2-7, Salisbury Court EC4 London, England

Listed Building Data

2-7, Salisbury Court EC4 has been designated a Grade II listed building in England with the following information, which has been imported from the National Heritage List for England. Please note that not all available data may be shown here, minor errors and/or formatting may have occurred during transcription, and some information may have become outdated since listing.

List Entry ID
1375284
Listing Type
listed building
Grade
II
Date Listed
15 August 1997
Name
2-7, SALISBURY COURT EC4
Location
2-7, SALISBURY COURT EC4
District
City and County of the City of London
County
Greater London Authority
Grid Reference
TQ 31497 81137
Easting
531497.3500
Northing
181136.6700

Listed Building Description

Text courtesy of Historic England. © Crown Copyright, reprinted under the Open Government License.

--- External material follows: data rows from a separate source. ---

(* ===== verification/Manifest.v ===== *)
(** * Manifest: plugin manifests (src/plugin/manifest.cpp)

    The parsed [manifest.yaml] of a plugin package, the conversion of a YAML
    document to JSON, the parser of the JSON form and the loader of the file.
    yaml-cpp is the class [YamlLib]: its loader, its scalar conversions and the
    texts of its exceptions.  Paths are POSIX paths. *)

From S2P Require Import Prelude Text Json.
From Stdlib Require Import Floats.SpecFloat.

(** ** Data *)

Record Lib := mkLib { lib_windows : string; lib_linux : string; lib_macos : string }.
Record Provide := mkProvide { provide_interface : string; capabilities : list string }.
Record Require := mkRequire { require_name : string; require_interface : string; optional : bool }.
Record LuaMeta := mkLuaMeta { lua_namespace : string; search_paths : list string; lua_enabled : bool }.
Record DocumentationMeta := mkDocs { docs_url : string; docs_description : string; docs_enabled : bool }.

Record Manifest := mkManifest {
  schema_version : Z;
  manifest_id : string;
  manifest_name : string;
  version : string;
  kind : string;
  description : string;
  entry : string;
  library : Lib;
  provides : list Provide;
  requires_ : list Require;
  lua : LuaMeta;
  documentation : DocumentationMeta;
  config_schema : json
}.

(** ** Parsing *)

Section Parse.
Context `{JsonLib}.

Definition is_null (j : json) : bool := match j with JNull => true | _ => false end.

(** [j.at(k)]; the callers test the key first. *)
Definition field (k : string) (j : json) : outcome json :=
  match get k j with Some v => Ret v | None => type_error 403 k j end.

Definition missing (k : string) : exn :=
  StdExn ("plugin.manifest.invalid: missing '" ++ k ++ "'").

(** [require_field(j, k)] and the [j.at(k)] that follows every call of it. *)
Definition require_field (k : string) (j : json) : outcome json :=
  match get k j with
  | Some v => if is_null v then Throw (missing k) else Ret v
  | None => Throw (missing k)
  end.

(** The elements a range-for over a JSON value visits: those of an array, the
    values of an object, nothing for null, and the value itself otherwise. *)
Definition elements (j : json) : list json :=
  match j with
  | JNull => []
  | JArr l => l
  | JObj l => map snd l
  | _ => [j]
  end.

Fixpoint omap_list {A B} (f : A -> outcome B) (l : list A) : outcome (list B) :=
  match l with
  | [] => Ret []
  | x :: l' => let! y := f x in let! ys := omap_list f l' in Ret (y :: ys)
  end.

(** [j.contains(k) && j[k].is_array()] with the array, [is_object] likewise. *)
Definition array_field (k : string) (j : json) : option (list json) :=
  match get k j with Some (JArr l) => Some l | _ => None end.

Definition object_field (k : string) (j : json) : option json :=
  match get k j with Some (JObj l) => Some (JObj l) | _ => None end.

Definition parse_library (j : json) : outcome Lib :=
  let! linux := value get_string "linux" "" j in
  let! macos := value get_string "macos" "" j in
  let! windows := value get_string "windows" "" j in
  Ret (mkLib windows linux macos).

Definition parse_provide (p : json) : outcome Provide :=
  let! i := require_field "interface" p in
  let! name := get_string i in
  let! caps := match array_field "capabilities" p with
               | Some l => omap_list get_string l
               | None => Ret []
               end in
  Ret (mkProvide name caps).

Definition parse_require (r : json) : outcome Require :=
  let! n := require_field "name" r in
  let! name := get_string n in
  let! i := require_field "interface" r in
  let! iface := get_string i in
  let! opt := value get_bool "optional" false r in
  Ret (mkRequire name iface opt).

Definition no_lua : LuaMeta := mkLuaMeta "" [] false.

Definition strings_of (l : list json) : list string :=
  omap (fun j => match j with JStr s => Some s | _ => None end) l.

Definition parse_lua (j : json) : outcome LuaMeta :=
  match object_field "lua" j with
  | None => Ret no_lua
  | Some l =>
      let! ns := match get "namespace" l with
                 | Some v => if is_null v then Ret "" else get_string v
                 | None => Ret ""
                 end in
      let paths := match array_field "search_paths" l with Some a => strings_of a | None => [] end in
      Ret (mkLuaMeta ns paths (negb (str_empty ns) || negb (bool_decide (paths = []))))
  end.

Definition no_docs : DocumentationMeta := mkDocs "" "" false.

Definition string_or_empty (o : option json) : string :=
  match o with Some (JStr s) => s | _ => "" end.

Definition parse_documentation (j : json) : DocumentationMeta :=
  match object_field "documentation" j with
  | None => no_docs
  | Some d =>
      let url := string_or_empty (get "url" d) in
      mkDocs url (string_or_empty (get "description" d)) (negb (str_empty url))
  end.

Definition parse_manifest (j : json) : outcome Manifest :=
  let! sv := require_field "schema_version" j in
  let! schema := get_int sv in
  if negb (schema =? 1)
  then Throw (StdExn "plugin.manifest.invalid: schema_version must be 1")
  else
  let! id_ := require_field "id" j in
  let! id := get_string id_ in
  let! entry_ := require_field "entry" j in
  let! ent := get_string entry_ in
  let! name := value get_string "name" id j in
  let! ver := value get_string "version" "0.0.0" j in
  let! knd := value get_string "kind" "" j in
  let! descr := value get_string "description" "" j in
  let! lib_ := require_field "library" j in
  let! lib := parse_library lib_ in
  let! prov_ := require_field "provides" j in
  let! prov := omap_list parse_provide (elements prov_) in
  let! reqs := match array_field "requires" j with
               | Some l => omap_list parse_require l
               | None => Ret []
               end in
  let! lua_ := parse_lua j in
  let docs := parse_documentation j in
  let! cs := value get_json "config_schema" (JObj []) j in
  Ret (mkManifest schema id name ver knd descr ent lib prov reqs lua_ docs cs).

End Parse.

(** The library path of the platform the host is built for. *)
Inductive Platform := Windows | Apple | OtherPlatform.

Definition platform_library_path (platform : Platform) (m : Manifest) : string :=
  match platform with
  | Windows => lib_windows (library m)
  | Apple => lib_macos (library m)
  | OtherPlatform => lib_linux (library m)
  end.

(** ** YAML *)

(** A node of a document: undefined and null nodes, scalars by their tag and
    text. *)
Inductive ynode :=
| YNull
| YScalar (tag s : string)
| YSequence (l : list ynode)
| YMap (l : list (ynode * ynode)).

Inductive yaml_exn :=
| ParserException (what : string)
| BadConversion (what : string)
| OtherYamlExn (what : string).

Class YamlLib := {
  yaml_load : string -> yaml_exn + ynode;
  as_bool : string -> option bool;
  as_int64 : string -> option Z;
  as_double : string -> option spec_float;
  as_string : ynode -> yaml_exn + string
}.

Section Yaml.
Context `{YamlLib}.

(** The first conversion of a scalar that succeeds. *)
Definition scalar_to_json (tag s : string) : yaml_exn + json :=
  match as_bool s with
  | Some b => inr (JBool b)
  | None =>
  match as_int64 s with
  | Some z => inr (JInt z)
  | None =>
  match as_double s with
  | Some f => inr (JFloat f)
  | None => let? t := as_string (YScalar tag s) in inr (JStr t)
  end end end.

Fixpoint yaml_to_json (node : ynode) : yaml_exn + json :=
  match node with
  | YNull => inr JNull
  | YScalar tag s => scalar_to_json tag s
  | YSequence items =>
      let? l := (fix go (l : list ynode) : yaml_exn + list json :=
                   match l with
                   | [] => inr []
                   | x :: l' => let? y := yaml_to_json x in let? ys := go l' in inr (y :: ys)
                   end) items in
      inr (JArr l)
  | YMap items =>
      let? o := (fix go (l : list (ynode * ynode)) (o : list (string * json))
                   : yaml_exn + list (string * json) :=
                   match l with
                   | [] => inr o
                   | (k, v) :: l' =>
                       let? y := yaml_to_json v in
                       let? key := as_string k in
                       go l' (obj_set key y o)
                   end) items [] in
      inr (JObj o)
  end.

End Yaml.

(** ** Paths *)

(** The parts of a text between separators. *)
Fixpoint split_on (sep : Ascii.ascii) (s : string) : list string :=
  match s with
  | EmptyString => [""]
  | String c s' =>
      if Ascii.eqb c sep then "" :: split_on sep s'
      else match split_on sep s' with
           | p :: ps => String c p :: ps
           | [] => [String c ""]
           end
  end.

Definition path_parts : string -> list string := split_on "/"%char.

(** [fs::path::filename()] *)
Definition filename (p : string) : string := List.last (path_parts p) "".

Definition is_absolute (p : string) : bool :=
  match p with String c _ => Ascii.eqb c "/"%char | EmptyString => false end.

(** [p / q] *)
Definition path_join (p q : string) : string :=
  if is_absolute q then q
  else if str_empty (filename p) then p ++ q else p ++ "/" ++ q.

(** ** Loading the file *)

Section Load.
Context `{JsonLib} `{YamlLib}.

(** The files of the host: [None] when the file cannot be opened. *)
Context (read_file : string -> option string).

Definition yaml_rethrow (path : string) (e : yaml_exn) : exn :=
  match e with
  | ParserException w =>
      StdExn ("plugin.manifest.invalid: YAML parse error in " ++ path ++ ": " ++ w)
  | BadConversion w =>
      StdExn ("plugin.manifest.invalid: YAML conversion error in " ++ path ++ ": " ++ w)
  | OtherYamlExn w => StdExn w
  end.

Definition load_manifest_file (path : string) : outcome Manifest :=
  if negb (String.eqb (filename path) "manifest.yaml")
  then Throw (StdExn "plugin.manifest.invalid: manifest file must be named manifest.yaml")
  else
  match read_file path with
  | None => Throw (StdExn ("plugin.manifest.invalid: cannot open " ++ path))
  | Some text =>
      match yaml_load text with
      | inl e => Throw (yaml_rethrow path e)
      | inr node =>
          match yaml_to_json node with
          | inl e => Throw (yaml_rethrow path e)
          | inr j => parse_manifest j
          end
      end
  end.

End Load.

(** ** Specification: the manifest as a document *)

Definition provide_json (p : Provide) : json :=
  JObj [("capabilities", JArr (map JStr (capabilities p)));
        ("interface", JStr (provide_interface p))].

Definition require_json (r : Require) : json :=
  JObj [("interface", JStr (require_interface r)); ("name", JStr (require_name r));
        ("optional", JBool (optional r))].

Definition manifest_json (m : Manifest) : json :=
  JObj [("config_schema", config_schema m);
        ("description", JStr (description m));
        ("documentation", JObj [("description", JStr (docs_description (documentation m)));
                                ("url", JStr (docs_url (documentation m)))]);
        ("entry", JStr (entry m));
        ("id", JStr (manifest_id m));
        ("kind", JStr (kind m));
        ("library", JObj [("linux", JStr (lib_linux (library m)));
                          ("macos", JStr (lib_macos (library m)));
                          ("windows", JStr (lib_windows (library m)))]);
        ("lua", JObj [("namespace", JStr (lua_namespace (lua m)));
                      ("search_paths", JArr (map JStr (search_paths (lua m))))]);
        ("name", JStr (manifest_name m));
        ("provides", JArr (map provide_json (provides m)));
        ("requires", JArr (map require_json (requires_ m)));
        ("schema_version", JUInt (schema_version m));
        ("version", JStr (version m))].

(** What the parser makes sure of: the version, and the derived flags. *)
Definition manifest_ok (m : Manifest) : Prop :=
  schema_version m = 1 /\
  lua_enabled (lua m) = negb (str_empty (lua_namespace (lua m))) ||
                        negb (bool_decide (search_paths (lua m) = [])) /\
  docs_enabled (documentation m) = negb (str_empty (docs_url (documentation m))).

Section RoundTrip.
Context `{JsonLib}.

Lemma omap_list_map {A B} (f : A -> json) (g : json -> outcome B) (h : A -> B) l :
  (forall x, g (f x) = Ret (h x)) -> omap_list g (map f l) = Ret (map h l).
Proof. intros Hg. induction l as [|x l IH]; cbn; [done|]. by rewrite Hg, IH. Qed.

Lemma parse_strings l : omap_list get_string (map JStr l) = Ret l.
Proof. rewrite (omap_list_map _ _ id); [by rewrite map_id|done]. Qed.

Lemma strings_of_map l : strings_of (map JStr l) = l.
Proof. induction l as [|s l IH]; cbn; [done|]. f_equal. exact IH. Qed.

Lemma parse_provide_json p : parse_provide (provide_json p) = Ret p.
Proof. destruct p as [i c]. cbn. by rewrite parse_strings. Qed.

Lemma parse_require_json r : parse_require (require_json r) = Ret r.
Proof. by destruct r. Qed.

Lemma parse_manifest_json m : manifest_ok m -> parse_manifest (manifest_json m) = Ret m.
Proof.
  destruct m as [sv i n v k d e [lw ll lm] pr rq [ns sp le] [du dd de] cs].
  intros (Hv & Hl & Hd). cbn in Hv, Hl, Hd. subst sv le de.
  unfold parse_manifest, parse_lua, parse_documentation. cbn.
  rewrite (omap_list_map _ _ id) by apply parse_provide_json.
  rewrite (omap_list_map _ _ id) by apply parse_require_json. cbn.
  by rewrite !map_id, strings_of_map.
Qed.

Lemma parse_lua_ok j l :
  parse_lua j = Ret l ->
  lua_enabled l = negb (str_empty (lua_namespace l)) || negb (bool_decide (search_paths l = [])).
Proof.
  unfold parse_lua. destruct (object_field "lua" j) as [o|]; [|by intros [= <-]].
  intros (ns & _ & [= <-])%obind_ret_inv. done.
Qed.

Lemma parse_documentation_ok j :
  let d := parse_documentation j in docs_enabled d = negb (str_empty (docs_url d)).
Proof. unfold parse_documentation. by destruct (object_field "documentation" j). Qed.

Lemma parse_manifest_ok j m : parse_manifest j = Ret m -> manifest_ok m.
Proof.
  unfold parse_manifest. intros (sv & _ & Hm)%obind_ret_inv.
  apply obind_ret_inv in Hm as (z & _ & Hm).
  destruct (z =? 1) eqn:Ez; cbn [negb] in Hm; [|done]. bools.
  repeat (apply obind_ret_inv in Hm as (? & ? & Hm)). injection Hm as <-.
  split_and!; [done|by eapply parse_lua_ok|apply parse_documentation_ok].
Qed.

End RoundTrip.

(** Parsing a manifest inverts its document form: every manifest whose
    version is 1 and whose two derived flags agree with the fields they are
    computed from is read back unchanged from its JSON document, and the parser
    returns no other manifests.  In particular any document that parses has
    schema version 1. *)
Theorem manifest_roundtrip `{JsonLib} :
  (forall m, manifest_ok m -> parse_manifest (manifest_json m) = Ret m) /\
  (forall j m, parse_manifest j = Ret m ->
     manifest_ok m /\ parse_manifest (manifest_json m) = Ret m).
Proof.
  split; [exact parse_manifest_json|]. intros j m Hp. pose proof (parse_manifest_ok _ _ Hp).
  split; [done|by apply parse_manifest_json].
Qed.

(** A library that parses nothing and a manifest with every part present. *)
Definition plain_lib : JsonLib :=
  {| json_parse := fun _ => inl (JsonExn "parse error");
     json_dump := fun _ => inr "{}";
     json_error := fun _ _ _ => "type error" |}.

Definition sqlite_manifest : Manifest :=
  mkManifest 1 "shield.database.sqlite" "SQLite" "1.0.0" "database" "" "shield_plugin_get_v1"
    (mkLib "sqlite.dll" "libsqlite.so" "libsqlite.dylib")
    [mkProvide "shield.database.v1" ["sql"; "transactions"]]
    [mkRequire "log" "shield.log.v1" true]
    (mkLuaMeta "database.sqlite" ["lua/?.lua"] true) (mkDocs "https://docs" "" true) (JObj []).

Lemma manifest_roundtrip_witness :
  manifest_ok sqlite_manifest /\
  @parse_manifest plain_lib (manifest_json sqlite_manifest) = Ret sqlite_manifest.
Proof.
  split; [repeat split|]. apply (proj1 (@manifest_roundtrip plain_lib)). repeat split.
Defined.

TQ 3181 SE SALISBURY COURT, EC4

621-0/8/10081 Nos.2-7

II

Commercial chambers. 1878. Alexander Peebles architect, carving by Smith and Finlay. Brick in English bond with rubbed brick and terracotta dressings; wood bays with pargetting to bases. Hipped roof of slate. Three storeys over basement and five-window range, articulated into three major and two minor bays by giant brick piers. Queen Anne Revival style recalling Shawls New Zealand Chambers, Leadenhall Street of 1873 (demolished). Pair of round-arched entrances in minor, that is second- and fifth-window ranges. Wood insets to ground floor renewed but to an original design. Terracotta plaques at sills of first-floor windows, sunflowers, scrolls and a bust in three-quarter relief. Brick piers become fluted pilasaters at second floor. Pier between third- and fourth-window ranges has shield with three tuns; Tuscan pilasters above are doubled. Projecting cornice to second floor, becoming full entablature over entrance ranges. First-, third- and fourth-window ranges filled with two-storey bays to upper floors, rectangular in two stages to the former an shallow canted to the second two; most of original glazing intact. Flat-arched windows to inset entrance ranges; second-floor window, first-window range is elliptical arched. Each bay range terminates in a Dutch gable dormer; that to fourth-window range has lost top of gable. Originally each dormer with volute brackets to crescent moon parapet; obliterated in filling in and heightening of top storey. All dormer windows segmental arched except for fourth-window range which contains a pair of flat-arched windows. Roof with second tier of dormers rebuilt. Stacks to interior fire walls and party walls. Blue plaque attached notes that the first edition of the "Sunday Times" was edited at no.4 Salisbury Court by Henry White, October 20, 1822. Similar ranges which were designed by Peebles and ran to corner, then along Fleet Street, have been demolished.